Who was responsible for the 43 victims? Many politicians and commentators immediately blamed Autostrade per l’Italia, the company that operated the bridge under a government concession.
In 1999, Iri, a state-owned financial holding company, sold a majority stake in Autostrade per l’Italia to the well-known and well-connected Benetton family. After three decades of success in the garment industry, the Benettons profited from the privatization process that the Italian government had to launch at the end of the 20th century to curb its unsustainable public debt.
Despite their lack of expertise in infrastructure, the Benettons bought 30 percent of the shares of Autostrade for less than €2.5 billion, thanks to their connections with Italy’s center-left parties.

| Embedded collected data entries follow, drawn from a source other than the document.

(* ===== verification/GoErrors.v ===== *)
(** * Go errors and contexts

    The error values the packages create and inspect, with the traversals of
    the standard [errors] package, and contexts as what successive checks of
    them observe.  Used by every component that returns errors. *)

From S2P Require Import Prelude.
From stdpp Require Import options.

(** ** Error values

    [ErrNew] is a package-level [errors.New] value, identified by its name, so
    that equality of the model is the identity the code compares.  [ErrMsg] is
    an error made on the spot without [%w], [ErrWrapf] one made by
    [fmt.Errorf] with a [%w], [ErrJoin] a non-empty [errors.Join].  [ErrStruct]
    is a pointer to an error type that wraps another error and carries a code.
    The other constructors are the error types of [src/retry] and [src/queue]. *)
#[warnings="-register-all"]
Inductive error :=
| ErrNew (name : string)
| ErrMsg (msg : string)
| ErrWrapf (msg : string) (err : error)
| ErrJoin (errs : list error)
| ErrStruct (type : string) (code : Z) (msg : string) (err : error)
| permanentError (err : error)
| afterError (delay : Z) (err : error)
| retryAfterError (delay : Z)
| deadLetterError (reason : string).

Definition Canceled : error := ErrNew "context canceled".
Definition DeadlineExceeded : error := ErrNew "context deadline exceeded".

(** [errors.Is(err, target)] for a package-level target: pre-order search of
    the tree of wrapped errors. *)
Fixpoint errors_Is (err : error) (target : string) : bool :=
  match err with
  | ErrNew name => bool_decide (name = target)
  | ErrMsg _ | retryAfterError _ | deadLetterError _ => false
  | ErrWrapf _ e | ErrStruct _ _ _ e | permanentError e | afterError _ e => errors_Is e target
  | ErrJoin es => existsb (fun e => errors_Is e target) es
  end.

(** [errors.AsType[E](err)]: the first error in pre-order that [is_e] accepts. *)
Fixpoint errors_As {A} (is_e : error -> option A) (err : error) : option A :=
  match is_e err with
  | Some a => Some a
  | None =>
      match err with
      | ErrWrapf _ e | ErrStruct _ _ _ e | permanentError e | afterError _ e => errors_As is_e e
      | ErrJoin es =>
          fold_right (fun e rest => match errors_As is_e e with Some a => Some a | None => rest end)
            None es
      | _ => None
      end
  end.

(** [errors.Join(errs...)]: nil errors are dropped, and an empty join is nil. *)
Definition errors_Join (errs : list (option error)) : option error :=
  match omap id errs with
  | [] => None
  | es => Some (ErrJoin es)
  end.

(** ** Contexts

    A context is read at successive points of a call; it is modelled by what
    the [n]-th check sees: nothing, or that it is done, with the values of
    [ctx.Err()] and [context.Cause(ctx)]. *)
Record ctx_done := mkDone { done_err : error; done_cause : error }.
Definition context := nat -> option ctx_done.

Definition Background : context := fun _ => None.
Definition ctx_Err (c : context) (n : nat) : option error := done_err <$> c n.
Definition Cause (c : context) (n : nat) : option error := done_cause <$> c n.

(** A done context stays done, with the same error. *)
Definition ctx_stable (c : context) : Prop :=
  forall n m d, n <= m -> c n = Some d -> c m = Some d.

(** The context seen from the [n]-th check on. *)
Definition ctx_from (c : context) (n : nat) : context := fun k => c (n + k).

(** [context.WithoutCancel]: values only. *)
Definition WithoutCancel (c : context) : context := fun _ => None.

Lemma Background_stable : ctx_stable Background.
Proof. intros n m d _ H. done. Qed.

Lemma ctx_from_stable c n : ctx_stable c -> ctx_stable (ctx_from c n).
Proof. intros H i j d Hij. apply H. lia. Qed.

#[export] Hint Resolve Background_stable ctx_from_stable : go.

Section Induction.
Variable P : error -> Prop.
Hypothesis P_new : forall n, P (ErrNew n).
Hypothesis P_msg : forall m, P (ErrMsg m).
Hypothesis P_wrap : forall m e, P e -> P (ErrWrapf m e).
Hypothesis P_join : forall es, Forall P es -> P (ErrJoin es).
Hypothesis P_struct : forall t c m e, P e -> P (ErrStruct t c m e).
Hypothesis P_perm : forall e, P e -> P (permanentError e).
Hypothesis P_after : forall d e, P e -> P (afterError d e).
Hypothesis P_retry : forall d, P (retryAfterError d).
Hypothesis P_dead : forall r, P (deadLetterError r).

Fixpoint error_tree_ind (e : error) : P e :=
  match e with
  | ErrNew n => P_new n
  | ErrMsg m => P_msg m
  | ErrWrapf m e => P_wrap m e (error_tree_ind e)
  | ErrJoin es =>
      P_join es ((fix all (l : list error) : Forall P l :=
                    match l with
                    | [] => Forall_nil_2 _
                    | x :: l' => Forall_cons_2 _ x l' (error_tree_ind x) (all l')
                    end) es)
  | ErrStruct t c m e => P_struct t c m e (error_tree_ind e)
  | permanentError e => P_perm e (error_tree_ind e)
  | afterError d e => P_after d e (error_tree_ind e)
  | retryAfterError d => P_retry d
  | deadLetterError r => P_dead r
  end.
End Induction.

(** The values wrapped by an error, as a relation; [errors_Is] decides
    reachability of the target along it. *)
Inductive wraps : error -> error -> Prop :=
| wraps_refl e : wraps e e
| wraps_wrapf m e e' : wraps e e' -> wraps (ErrWrapf m e) e'
| wraps_join es e e' : e ∈ es -> wraps e e' -> wraps (ErrJoin es) e'
| wraps_struct t c m e e' : wraps e e' -> wraps (ErrStruct t c m e) e'
| wraps_perm e e' : wraps e e' -> wraps (permanentError e) e'
| wraps_after d e e' : wraps e e' -> wraps (afterError d e) e'.

#[export] Hint Constructors wraps : go.

Lemma errors_Is_spec err target :
  errors_Is err target = true <-> wraps err (ErrNew target).
Proof.
  induction err using error_tree_ind; simpl;
    try (split; [done|intros Hw; by inversion Hw]).
  - rewrite bool_decide_eq_true. split; [intros ->; constructor|].
    intros Hw. by inversion Hw.
  - rewrite IHerr. split; [auto with go|]. intros Hw; by inversion Hw.
  - rewrite existsb_exists. setoid_rewrite <- list_elem_of_In.
    rewrite Forall_forall in H. split.
    + intros (e & He & Hi). apply wraps_join with e; [done|]. by apply H.
    + intros Hw. inversion Hw; subst. eexists. split; [done|]. by apply H.
  - rewrite IHerr. split; [auto with go|]. intros Hw; by inversion Hw.
  - rewrite IHerr. split; [auto with go|]. intros Hw; by inversion Hw.
  - rewrite IHerr. split; [auto with go|]. intros Hw; by inversion Hw.
Qed.

Lemma errors_As_None {A} (is_e : error -> option A) err :
  errors_As is_e err = None <-> (forall e, wraps err e -> is_e e = None).
Proof.
  split.
  - intros H e Hw. revert H.
    assert (Hhead : forall x, errors_As is_e x = None -> is_e x = None).
    { intros x Hx. destruct x; simpl in Hx; destruct (is_e _); congruence. }
    induction Hw as [|m e e' _ IH|es e e' Hin _ IH|t c m e e' _ IH|e e' _ IH|d e e' _ IH]; intros H;
      [by apply Hhead|..]; pose proof (Hhead _ H) as E; simpl in H; rewrite E in H;
      apply IH; try done.
    clear -H Hin. induction es as [|x es IH]; [by apply not_elem_of_nil in Hin|].
    simpl in *. destruct (errors_As is_e x) eqn:Ex; [done|].
    apply elem_of_cons in Hin as [->|Hin]; auto.
  - induction err using error_tree_ind; intros Hall; simpl; rewrite (Hall _ (wraps_refl _)); auto;
      try (apply IHerr; intros; apply Hall; auto with go).
    assert (Hes : forall e, e ∈ es -> errors_As is_e e = None).
    { intros e He. rewrite Forall_forall in H. apply H; [done|].
      intros e' He'. apply Hall. by apply wraps_join with e. }
    clear H Hall. induction es as [|x es IH]; [done|]. simpl.
    rewrite (Hes x) by left. apply IH. intros e He. apply Hes. by right.
Qed.

Lemma errors_Join_None errs : errors_Join errs = None <-> Forall (fun e => e = None) errs.
Proof.
  unfold errors_Join. induction errs as [|[e|] errs IH]; simpl.
  - by split; [constructor|].
  - split; [done|]. intros Hf. inversion Hf. done.
  - rewrite Forall_cons, <- IH. by intuition.
Qed.
(** ** The in-place compaction computes a structural merge *)

Fixpoint merge_ref (cur : Period) (rest : list Period) : list Period :=
  match rest with
  | [] => [cur]
  | p :: ps =>
      if start p >? end_ cur then cur :: merge_ref p ps
      else if end_ p >? end_ cur then merge_ref (mkPeriod (start cur) (end_ p)) ps
      else merge_ref cur ps
  end.

Lemma merge_compact_ref k i last result :
  (i + k = length result)%nat -> (last < i)%nat ->
  let '(r, l) := foldl merge_step (result, last) (seq i k) in
  (l < length r)%nat /\
  take (S l) r = take last result ++ merge_ref (result !!! last) (drop i result).
Proof.
  revert i last result. induction k as [|k IH]; intros i last result Hlen Hlt.
  - simpl. split; [lia|]. rewrite drop_ge by lia. simpl.
    destruct (lookup_lt_is_Some_2 result last) as [c Hc]; [lia|].
    rewrite (list_lookup_total_correct _ _ _ Hc). by apply take_S_r.
  - simpl. destruct (lookup_lt_is_Some_2 result i) as [p Hp]; [lia|].
    destruct (lookup_lt_is_Some_2 result last) as [c Hc]; [lia|].
    rewrite (drop_S _ _ _ Hp). rewrite !(list_lookup_total_correct _ _ _ Hp).
    rewrite !(list_lookup_total_correct _ _ _ Hc).
    simpl. destruct (start p >? end_ c) eqn:E1; [|destruct (end_ p >? end_ c) eqn:E2].
    + specialize (IH (S i) (S last) (<[S last:=p]> result)).
      destruct (foldl _ _ _) as [r l]. destruct IH as [? IH];
        [rewrite length_insert; lia|lia|]. split; [done|]. rewrite IH.
      rewrite list_lookup_total_insert_eq by lia. rewrite drop_insert_lt by lia.
      rewrite take_insert_ge by lia. rewrite (take_S_r _ _ _ Hc), <- (assoc_L (++)). done.
    + specialize (IH (S i) last (<[last:=mkPeriod (start c) (end_ p)]> result)).
      destruct (foldl _ _ _) as [r l]. destruct IH as [? IH];
        [rewrite length_insert; lia|lia|]. split; [done|]. rewrite IH.
      rewrite list_lookup_total_insert_eq by lia. rewrite drop_insert_lt by lia.
      by rewrite take_insert_ge by lia.
    + specialize (IH (S i) last result).
      destruct (foldl _ _ _) as [r l]. destruct IH as [? IH]; [lia|lia|].
      split; [done|]. rewrite IH. by rewrite (list_lookup_total_correct _ _ _ Hc).
Qed.
(** *** The sweep *)

Lemma cleanup_step_spec now s k r :
  zeroTime < expiresAt r -> (nextCleanup s = zeroTime \/ zeroTime < nextCleanup s) ->
  let s' := cleanup_step now s (k, r) in
  records s' = (if now <? expiresAt r then records s else delete k (records s)) /\
  (nextCleanup s' = zeroTime \/ zeroTime < nextCleanup s') /\
  (nextCleanup s <> zeroTime -> nextCleanup s' <> zeroTime /\ nextCleanup s' <= nextCleanup s) /\
  (now < expiresAt r -> nextCleanup s' <> zeroTime /\ nextCleanup s' <= expiresAt r).
Proof.
  intros Hr Hn. cbn [cleanup_step]. destruct (Z.ltb_spec now (expiresAt r)); cbn [negb].
  - rewrite schedule_keeps. destruct (schedule_bound (expiresAt r) s Hr Hn) as [? ?].
    unfold zeroTime in *. split_and!; [done|lia|lia|lia].
  - cbn [records nextCleanup]. unfold zeroTime in *. split_and!; [done|lia|lia|lia].
Qed.

(** What sweeping the entries [l] leaves of the record of [k]. *)
Definition swept (now : Z) (l : list (string * record)) (k : string) (o : option record) : option record :=
  r ← o; if bool_decide (k ∈ l.*1) && negb (now <? expiresAt r) then None else Some r.

Lemma cleanup_fold now l s :
  NoDup l.*1 -> Forall (fun e => wf_record e.2) l ->
  (forall k r, (k, r) ∈ l -> records s !! k = Some r) ->
  (nextCleanup s = zeroTime \/ zeroTime < nextCleanup s) ->
  let s' := foldl (cleanup_step now) s l in
  (forall k, records s' !! k = swept now l k (records s !! k)) /\
  (nextCleanup s' = zeroTime \/ zeroTime < nextCleanup s') /\
  (nextCleanup s <> zeroTime -> nextCleanup s' <> zeroTime /\ nextCleanup s' <= nextCleanup s) /\
  (forall k r, (k, r) ∈ l -> now < expiresAt r -> nextCleanup s' <> zeroTime /\ nextCleanup s' <= expiresAt r).
Proof.
  revert s. induction l as [|[k0 r0] l IH]; intros s Hnd Hw Hl Hn; cbn [foldl].
  { split_and!; [|done|done|intros ?? Hin; by apply not_elem_of_nil in Hin].
    intros k. unfold swept. destruct (records s !! k); [|done]. cbn [mbind option_bind].
    by rewrite bool_decide_eq_false_2 by apply not_elem_of_nil. }
  rewrite fmap_cons in Hnd. apply NoDup_cons in Hnd as [Hni Hnd]. cbn [fst] in Hni.
  apply Forall_cons in Hw as [[Hw0 _] Hwl]. cbn [snd] in Hw0.
  destruct (cleanup_step_spec now s k0 r0 Hw0 Hn) as (Hr1 & Hn1 & Hm1 & He1).
  set (s1 := cleanup_step now s (k0, r0)) in *.
  assert (Hne : forall k r, (k, r) ∈ l -> k0 <> k).
  { intros k r Hin ->. apply Hni. apply list_elem_of_fmap. by exists (k, r). }
  destruct (IH s1 Hnd Hwl) as (Hr2 & Hn2 & Hm2 & He2); [|done|].
  { intros k r Hin. rewrite Hr1. destruct (now <? expiresAt r0); [apply Hl; by right|].
    rewrite lookup_delete_ne by (by eapply Hne). apply Hl. by right. }
  split_and!.
  - intros k. rewrite Hr2, Hr1. unfold swept. rewrite fmap_cons. cbn [fst].
    destruct (decide (k = k0)) as [->|Hk].
    + rewrite (Hl k0 r0) by left. rewrite (bool_decide_eq_false_2 (k0 ∈ l.*1)) by done.
      rewrite (bool_decide_eq_true_2 (k0 ∈ k0 :: l.*1)) by left.
      destruct (now <? expiresAt r0) eqn:E.
      * rewrite (Hl k0 r0) by left. cbn [mbind option_bind]. by rewrite E.
      * rewrite lookup_delete_eq. cbn [mbind option_bind]. by rewrite E.
    + assert (Heq : bool_decide (k ∈ k0 :: l.*1) = bool_decide (k ∈ l.*1)).
      { apply bool_decide_ext. rewrite elem_of_cons. intuition congruence. }
      rewrite Heq. by destruct (now <? expiresAt r0); [|rewrite lookup_delete_ne].
  - done.
  - intros Hz. destruct (Hm1 Hz). destruct (Hm2 ltac:(done)). split; [done|lia].
  - intros k r Hin Hlt. apply elem_of_cons in Hin as [[= -> ->]|Hin]; [|by eapply He2].
    destruct (He1 Hlt). destruct (Hm2 ltac:(done)). split; [done|lia].
Qed.

(** After the sweep the store holds exactly the records that have not expired,
    and the bound is right again. *)
Lemma sweep_spec now s :
  mem_inv s now ->
  mem_inv (cleanup now s) now /\
  (nextCleanup (cleanup now s) = zeroTime \/ zeroTime < nextCleanup (cleanup now s)) /\
  (forall k, records (cleanup now s) !! k =
     r ← records s !! k; if now <? expiresAt r then Some r else None).
Proof.
  intros (Hnow & Hs & Hw). unfold cleanup.
  destruct (Z.eqb_spec (nextCleanup s) zeroTime) as [Hz|Hz]; cbn [orb];
    [|destruct (Z.ltb_spec now (nextCleanup s))].
  - split_and!; [done..|by left|]. intros k. destruct (records s !! k) eqn:E; [|done].
    by destruct (Hs _ _ E).
  - split_and!; [done..|right; unfold zeroTime in *; lia|]. intros k.
    destruct (records s !! k) as [r|] eqn:E; [|done]. destruct (Hs _ _ E). simpl.
    by destruct (Z.ltb_spec now (expiresAt r)); [|lia].
  - destruct (cleanup_fold now (map_to_list (records s)) (mkStore (records s) zeroTime))
      as (Hr & Hn & _ & He); [apply NoDup_fst_map_to_list| | |by left|].
    { apply Forall_forall. intros [k r] Hin. apply elem_of_map_to_list in Hin. by apply (Hw k). }
    { intros k r. apply elem_of_map_to_list. }
    set (s' := foldl _ _ _) in *.
    assert (Hrec : forall k, records s' !! k = r ← records s !! k; if now <? expiresAt r then Some r else None).
    { intros k. rewrite Hr. cbn [records]. unfold swept. destruct (records s !! k) as [r|] eqn:E; [|done].
      cbn [mbind option_bind]. rewrite bool_decide_eq_true_2; [by destruct (now <? expiresAt r)|].
      apply list_elem_of_fmap. exists (k, r). split; [done|]. by apply elem_of_map_to_list. }
    unfold mem_inv. split_and!; [done| | |done|done].
    + intros k r Hk. rewrite Hrec in Hk. destruct (records s !! k) as [r'|] eqn:E; [|done]. simpl in Hk.
      destruct (Z.ltb_spec now (expiresAt r')); [|done]. simplify_eq.
      apply (He k); [by apply elem_of_map_to_list|done].
    + intros k r Hk. rewrite Hrec in Hk. destruct (records s !! k) as [r'|] eqn:E; [|done]. simpl in Hk.
      destruct (now <? expiresAt r'); [|done]. simplify_eq. by apply (Hw k).
Qed.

In the next five years, the Benettons increased their share in Autostrade to 84 percent, thanks to a leveraged buyout.
Despite the burden of more than €6 billion in debt due to the leveraged buyout, five years after its privatization, the market capitalization of Autostrade was €11.3 billion. Today, the Benettons control Autostrade through a financial holding company called Atlantia. Between 2000 and 2008, Atlantia paid €11 billion in dividends to its shareholders.
The highways proved to be the perfect rent for the Benettons: every year since the privatization, tolls grew faster than inflation, despite the lack of investments.
Is there any link between the Benettons’ rent-seeking behavior, Atlantia’s profits, highway regulation, and the bridge collapse? A new Stigler Center case study explores the risks of regulatory capture, the importance of the media, and how powerful corporations can foster connections with political parties, regardless of ideology.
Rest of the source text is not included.